Rev. méd. Chile v.138 n.3 Santiago mar. 2010

http://dx.doi.org/10.4067/S0034-98872010000300010 

Rev Med Chile 2010; 138: 322-329

ARTÍCULO DE INVESTIGACIÓN

 

Caracterización de la región variable de integrones clase 1 presentes en cepas nosocomiales de Klebsiella pneumoniae

Characterization of the variable region within class 1 integrons in Klebsiella pneumoniae nosocomials strains

 

MILITZA GUZMÁN1,2, GUILLERMINA ALONSO2

1Laboratorio de Bacteriología Molecular. Departamento de Bioanálisis. Universidad de Oriente, Estado Sucre-Venezuela.
2
Laboratorio de Biología de Plásmidos. Instituto de Biología Experimental. Universidad Central de Venezuela. Caracas-Venezuela.

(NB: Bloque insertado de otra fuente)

(** X11.  The number of seconds in the skip line "Cooldown active
    (..s / ..s)" is the elapsed time cut to whole seconds: unless the clock
    ran backwards it is not negative, not more than the time really
    elapsed and less than one second short of it; with a positive cooldown
    it is always below the cooldown shown next to it. *)
Theorem skip_line_shows_whole_seconds
    (config : Config) (now : Q) (post : reply) (g : globals) :
  now - last_detection_time g < cooldownSeconds config ->
  exists elapsed : Z,
    Porcupine.send_alert config now post g =
      (Return false, g, [Log (CooldownActive elapsed (cooldownSeconds config))]) /\
    Vosk.send_alert config now post g =
      (Return false, g, [Log (CooldownActive elapsed (cooldownSeconds config))]) /\
    (last_detection_time g <= now ->
     (0 <= elapsed)%Z /\
     inject_Z elapsed <= now - last_detection_time g /\
     now - last_detection_time g - 1 < inject_Z elapsed) /\
    (0 < cooldownSeconds config -> inject_Z elapsed < cooldownSeconds config).
Proof.
  intro H. exists (Py.int (now - last_detection_time g)).
  split; [now apply Porcupine_skip|]. split; [now apply Vosk_skip|].
  destruct (int_bounds (now - last_detection_time g)) as [Hpos Hneg].
  split.
  - intro Hle. apply Hpos. lra.
  - intro Hc.
    destruct (Qlt_le_dec (now - last_detection_time g) 0) as [Hn|Hp].
    + destruct Hneg as [Hz _]; [lra|].
      assert (inject_Z (Py.int (now - last_detection_time g)) <= 0)
        by (unfold Qle, inject_Z; cbn; lia).
      lra.
    + destruct (Hpos Hp) as (_ & Hle & _). lra.
Qed.

Lemma skip_line_shows_whole_seconds_witness :
  12.7 - last_detection_time {| last_detection_time := 2 |} <
    cooldownSeconds scenario_config /\
  Porcupine.send_alert scenario_config 12.7 (Response 200 "ok")
    {| last_detection_time := 2 |} =
    (Return false, {| last_detection_time := 2 |},
     [Log (CooldownActive 10 30)]).
Proof.
  assert (H : 12.7 - last_detection_time {| last_detection_time := 2 |} <
              cooldownSeconds scenario_config)
    by (unfold Qlt; simpl; lia).
  split; [exact H|].
  destruct (skip_line_shows_whole_seconds scenario_config 12.7
              (Response 200 "ok") {| last_detection_time := 2 |} H)
    as (elapsed & Hp & _).
  rewrite Hp. rewrite Porcupine_send_alert_eq in Hp.
  injection Hp as <-. reflexivity.
Defined.

(* ================================================================== *)
(** * A cooldown of zero                                               *)
(* ================================================================== *)

Lemma Porcupine_listen_cons
    (config : Config) (t : Porcupine.tick) (ticks : list Porcupine.tick)
    (g : globals) :
  Porcupine.listen config (t :: ticks) g =
  let turn := Porcupine.iteration config t g in
  match outcome turn with
  | Return _ =>
      preceded_by (trace turn) (Porcupine.listen config ticks (final turn))
  | Raise e => (Raise e, final turn, trace turn)
  | Blocked => (Blocked, final turn, trace turn)
  end.
Proof.
  cbn [Porcupine.listen]. unfold bind. cbv zeta.
  destruct (Porcupine.iteration config t g) as [[[u| e |] g1] t1];
    try reflexivity.
  unfold preceded_by, outcome, final, trace. cbn [fst snd].
  now destruct (Porcupine.listen config ticks g1) as [[r g2] t2].
Qed.

Lemma every_detection_posted
    (config : Config) (m : string) (ticks : list Porcupine.tick) :
  cooldownSeconds config <= 0 ->
  alertMessage config = Some m ->
  forall g : globals,
    StronglySorted Qle (last_detection_time g :: detection_clocks ticks) ->
    count is_post (trace (Porcupine.listen config ticks g)) =
      count is_detection (trace (Porcupine.listen config ticks g)) /\
    count is_skip_line (trace (Porcupine.listen config ticks g)) = 0%nat.
Proof.
  intros Hc Hm.
  induction ticks as [|t ticks IH]; intros g Hs; [split; reflexivity|].
  rewrite Porcupine_listen_cons. cbv zeta.
  destruct t as [ov k now post | e]; [|split; reflexivity].
  rewrite Porcupine_iteration_eq.
  cbn [detection_clocks flat_map] in Hs.
  destruct (k >=? 0)%Z.
  - cbn [app] in Hs.
    apply StronglySorted_inv in Hs as [Hrest Hall].
    inversion Hall as [|? ? Hnow Hall']; subst.
    fold (detection_clocks ticks) in *.
    assert (Hlt : Py.lt (now - last_detection_time g) (cooldownSeconds config)
                  = false) by (apply lt_false_iff; lra).
    cbv zeta. rewrite Porcupine_send_alert_eq. cbv zeta. rewrite Hlt, Hm.
    assert (Hsame : StronglySorted Qle
                      (last_detection_time g :: detection_clocks ticks)).
    { constructor; [now apply StronglySorted_inv in Hrest|exact Hall']. }
    destruct post as [status_code text | [x | x |]];
      try destruct (status_code =? 200)%Z;
      unfold outcome, final, trace, preceded_by, dropped;
      cbn [fst snd];
      try (split; reflexivity);
      match goal with
      | |- context [Porcupine.listen config ticks ?g1] =>
          destruct (IH g1) as [IHp IHs];
          [first [exact Hrest | exact Hsame]|];
          rewrite !count_app, IHp, IHs; split; reflexivity
      end.
  - cbn [app] in Hs.
    unfold outcome, final, trace, preceded_by. cbn [fst snd].
    destruct (IH g Hs) as [IHp IHs].
    rewrite !count_app, IHp, IHs. split; reflexivity.
Qed.

(** X12.  With [cooldownSeconds] 0 (or negative) the debouncing is off:
    in a session of [wake_word_detector.py] whose clock does not run
    backwards no detection is ever skipped and every detection is POSTed,
    as long as an alert message is configured. *)
Theorem zero_cooldown_posts_every_detection
    (config : Config) (m : string) (ticks : list Porcupine.tick) (g : globals) :
  cooldownSeconds config <= 0 ->
  alertMessage config = Some m ->
  StronglySorted Qle (last_detection_time g :: detection_clocks ticks) ->
  let t := trace (Porcupine.listen config ticks g) in
  count is_post t = count is_detection t /\ count is_skip_line t = 0%nat.
Proof.
  intros Hc Hm Hs. cbv zeta. now apply (every_detection_posted config m).
Qed.

Lemma zero_cooldown_posts_every_detection_witness :
  let ticks := [Porcupine.Frame false 0 100 (Response 200 "ok");
                Porcupine.Frame false (-1) 100 (Response 200 "ok");
                Porcupine.Frame false 0 100 (Response 500 "busy");
                Porcupine.Frame false 0 101 (Response 200 "ok")] in
  cooldownSeconds config_without_cooldown <= 0 /\
  StronglySorted Qle (last_detection_time initial :: detection_clocks ticks) /\
  count is_post (trace (Porcupine.listen config_without_cooldown ticks initial))
    = 3%nat /\
  count is_post (trace (Porcupine.listen config_without_cooldown ticks initial))
    = count is_detection
        (trace (Porcupine.listen config_without_cooldown ticks initial)).
Proof.
  intro ticks.
  assert (Hc : cooldownSeconds config_without_cooldown <= 0)
    by (unfold Qle; simpl; lia).
  assert (Hs : StronglySorted Qle
                 (last_detection_time initial :: detection_clocks ticks))
    by (repeat constructor; unfold Qle; simpl; lia).
  split; [exact Hc|]. split; [exact Hs|]. split; [reflexivity|].
  exact (proj1 (zero_cooldown_posts_every_detection config_without_cooldown
                  "Emergency! Help needed." ticks initial Hc eq_refl Hs)).
Defined.

(* ================================================================== *)
(** * Ctrl-C before the loop                                           *)
(* ================================================================== *)

(** X13.  Ctrl-C is handled at the prompt and in the loop only.  During
    the health probe, while the engine is created or loaded and while the
    audio stream is opened, no handler is in place: [KeyboardInterrupt]
    leaves [main] at that point and the script ends with a non-zero exit
    status. *)
Theorem interrupt_before_loop_is_not_handled
    (config : Config) (ps : Porcupine.session) (vs : Vosk.session)
    (g : globals) (porcupine : PyAudio.engine) :
  (Porcupine.health ps = Raise KeyboardInterrupt ->
   Porcupine.main config ps g =
     (Raise KeyboardInterrupt, g,
      [Call pa_terminate;
       Log CheckingService; Call (requests_get (WHATSAPP_PORT config))])) /\
  (Vosk.health vs = Raise KeyboardInterrupt ->
   Vosk.main config vs g =
     (Raise KeyboardInterrupt, g,
      [Call pa_terminate;
       Log CheckingService; Call (requests_get (WHATSAPP_PORT config))])) /\
  (proceeds (Porcupine.health ps) (Porcupine.keyboard ps) = true ->
   (Porcupine.engine ps = Raise KeyboardInterrupt \/
    Porcupine.engine ps = Return porcupine /\
    Porcupine.audio ps = Raise KeyboardInterrupt) ->
   outcome (Porcupine.main config ps g) = Raise KeyboardInterrupt /\
   final (Porcupine.main config ps g) = g /\
   count is_read (trace (Porcupine.main config ps g)) = 0%nat /\
   exit_status (outcome (Porcupine.main config ps g)) = Some 1%Z) /\
  (proceeds (Vosk.health vs) (Vosk.keyboard vs) = true ->
   (Vosk.engine vs = Raise KeyboardInterrupt \/
    Vosk.engine vs = Return tt /\ Vosk.audio vs = Raise KeyboardInterrupt) ->
   outcome (Vosk.main config vs g) = Raise KeyboardInterrupt /\
   final (Vosk.main config vs g) = g /\
   count is_read (trace (Vosk.main config vs g)) = 0%nat /\
   exit_status (outcome (Vosk.main config vs g)) = Some 1%Z).
Proof.
  split; [|split; [|split]].
  - intro H. unfold Porcupine.main, Porcupine.listing, Porcupine.test_whatsapp_service.
    now rewrite H.
  - intro H. unfold Vosk.main, Vosk.listing, Vosk.test_whatsapp_service. now rewrite H.
  - intros Hp H. rewrite (Porcupine_main_proceeds config ps g Hp).
    destruct (Porcupine_startup_counts config (Porcupine.health ps))
      as (Hr & _).
    unfold Porcupine.initialize_and_listen, Porcupine.open_and_listen.
    destruct H as [E | [E A]]; rewrite ?E, ?A;
      unfold preceded_by, outcome, final, trace; cbn [fst snd];
      rewrite count_app, Hr; repeat split.
  - intros Hp H. rewrite (Vosk_main_proceeds config vs g Hp).
    destruct (Vosk_startup_counts config (Vosk.health vs)) as (Hr & _).
    unfold Vosk.initialize_and_listen, Vosk.open_and_listen.
    destruct H as [E | [E A]]; rewrite ?E, ?A;
      unfold preceded_by, outcome, final, trace; cbn [fst snd];
      rewrite count_app, Hr; repeat split.
Qed.

Lemma interrupt_before_loop_is_not_handled_witness :
  let vs := {| Vosk.health := Return true;
               Vosk.keyboard := Return EmptyString;
               Vosk.engine := Raise KeyboardInterrupt;
               Vosk.audio := Return "default"%string;
               Vosk.ticks := [] |} in
  proceeds (Vosk.health vs) (Vosk.keyboard vs) = true /\
  Vosk.main scenario_config vs initial =
    (Raise KeyboardInterrupt, initial,
     [Call pa_terminate;
      Log CheckingService; Call (requests_get 3000); Log ServiceReady;
      Log InitializingEngine; Log FirstRunDownload; Call vosk_load]) /\
  exit_status (outcome (Vosk.main scenario_config vs initial)) = Some 1%Z.
Proof.
  intro vs.
  pose (ps := {| Porcupine.health := Raise KeyboardInterrupt;
                 Porcupine.keyboard := Return EmptyString;
                 Porcupine.engine := Raise KeyboardInterrupt;
                 Porcupine.audio := Return "default"%string;
                 Porcupine.ticks := [] |}).
  destruct (interrupt_before_loop_is_not_handled scenario_config ps vs initial
              {| PyAudio.version := "3.0"; PyAudio.sample_rate := 16000;
                 PyAudio.frame_length := 512 |})
    as (_ & _ & _ & Hv).
  split; [reflexivity|]. split; [reflexivity|].
  exact (proj2 (proj2 (proj2 (Hv eq_refl (or_introl eq_refl))))).
Defined.

(* ================================================================== *)
(** * Wake words: the edges of the configuration                       *)
(* ================================================================== *)

Lemma detected_words_nil_iff (config : Config) (text : string) :
  Vosk.detected_words config text = [] <->
  forall w, In w (configured_words config) ->
            ~ Substring (Py.lower w) text.
Proof.
  unfold Vosk.detected_words, Vosk.WAKE_WORDS.
  fold (configured_words config).
  rewrite filter_map_nil. split; intros H w Hw.
  - intro Hs. apply contains_iff in Hs. specialize (H w Hw). cbv beta in H.
    congruence.
  - specialize (H w Hw). destruct (Py.contains (Py.lower w) text) eqn:E; auto.
    apply contains_iff in E. contradiction.
Qed.

Lemma Vosk_turn_detections
    (config : Config) (overflowed : bool) (result : option string)
    (now : Q) (post : reply) (g : globals) :
  count is_detection
    (trace (Vosk.iteration config
              (Vosk.Frame overflowed (Vosk.Final result) now post) g)) =
  if Py.truthy
       (Py.lower (match result with Some x => x | None => EmptyString end))
  then
    match Vosk.detected_words config
            (Py.lower (match result with Some x => x | None => EmptyString end))
    with
    | [] => 0%nat
    | _ :: _ => 1%nat
    end
  else 0%nat.
Proof.
  rewrite Vosk_iteration_eq. cbv zeta.
  destruct (Py.truthy _); [|reflexivity].
  destruct (Vosk.detected_words config _); [reflexivity|].
  cbv zeta. unfold trace at 1. cbn [snd].
  destruct (Vosk_alert_counts config now post g) as [Hd _].
  unfold count in *. cbn [filter is_detection List.length]. now rewrite Hd.
Qed.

Dirección para correspondencia


Background: Integrons are responsible for the capture and dissemination of resistance genes in Gram-negative bacteria. Aim: To characterize the variable region within class 1 integrons in nosocomial strains of Klebsiella pneumoniae. Material and Methods: Twenty-nine Klebsiella pneumoniae strains isolated from hospitalized patients were analyzed. The variable region of class 1 integrons was characterized by polymerase chain reaction and direct sequencing. Genetic localization of class 1 integrons was determined by bacterial conjugation. Results: Ten strains contained class 1 integrons, with sizes ranging from 750 to 2000 base pairs. One integrant element was present in nine strains and two elements in one single strain. Integrons were associated to plasmids. Cassettes aadA, aac(6)-Iq, orfD, dfrA]7, aadA5 and aadB were found. Conclusions: The presence of class 1 integrons may play an important role in the dissemination of hospital resistance against amino glycosides.

Key words: Bacterial infections; Integrons; Klebsiella pneumoniae.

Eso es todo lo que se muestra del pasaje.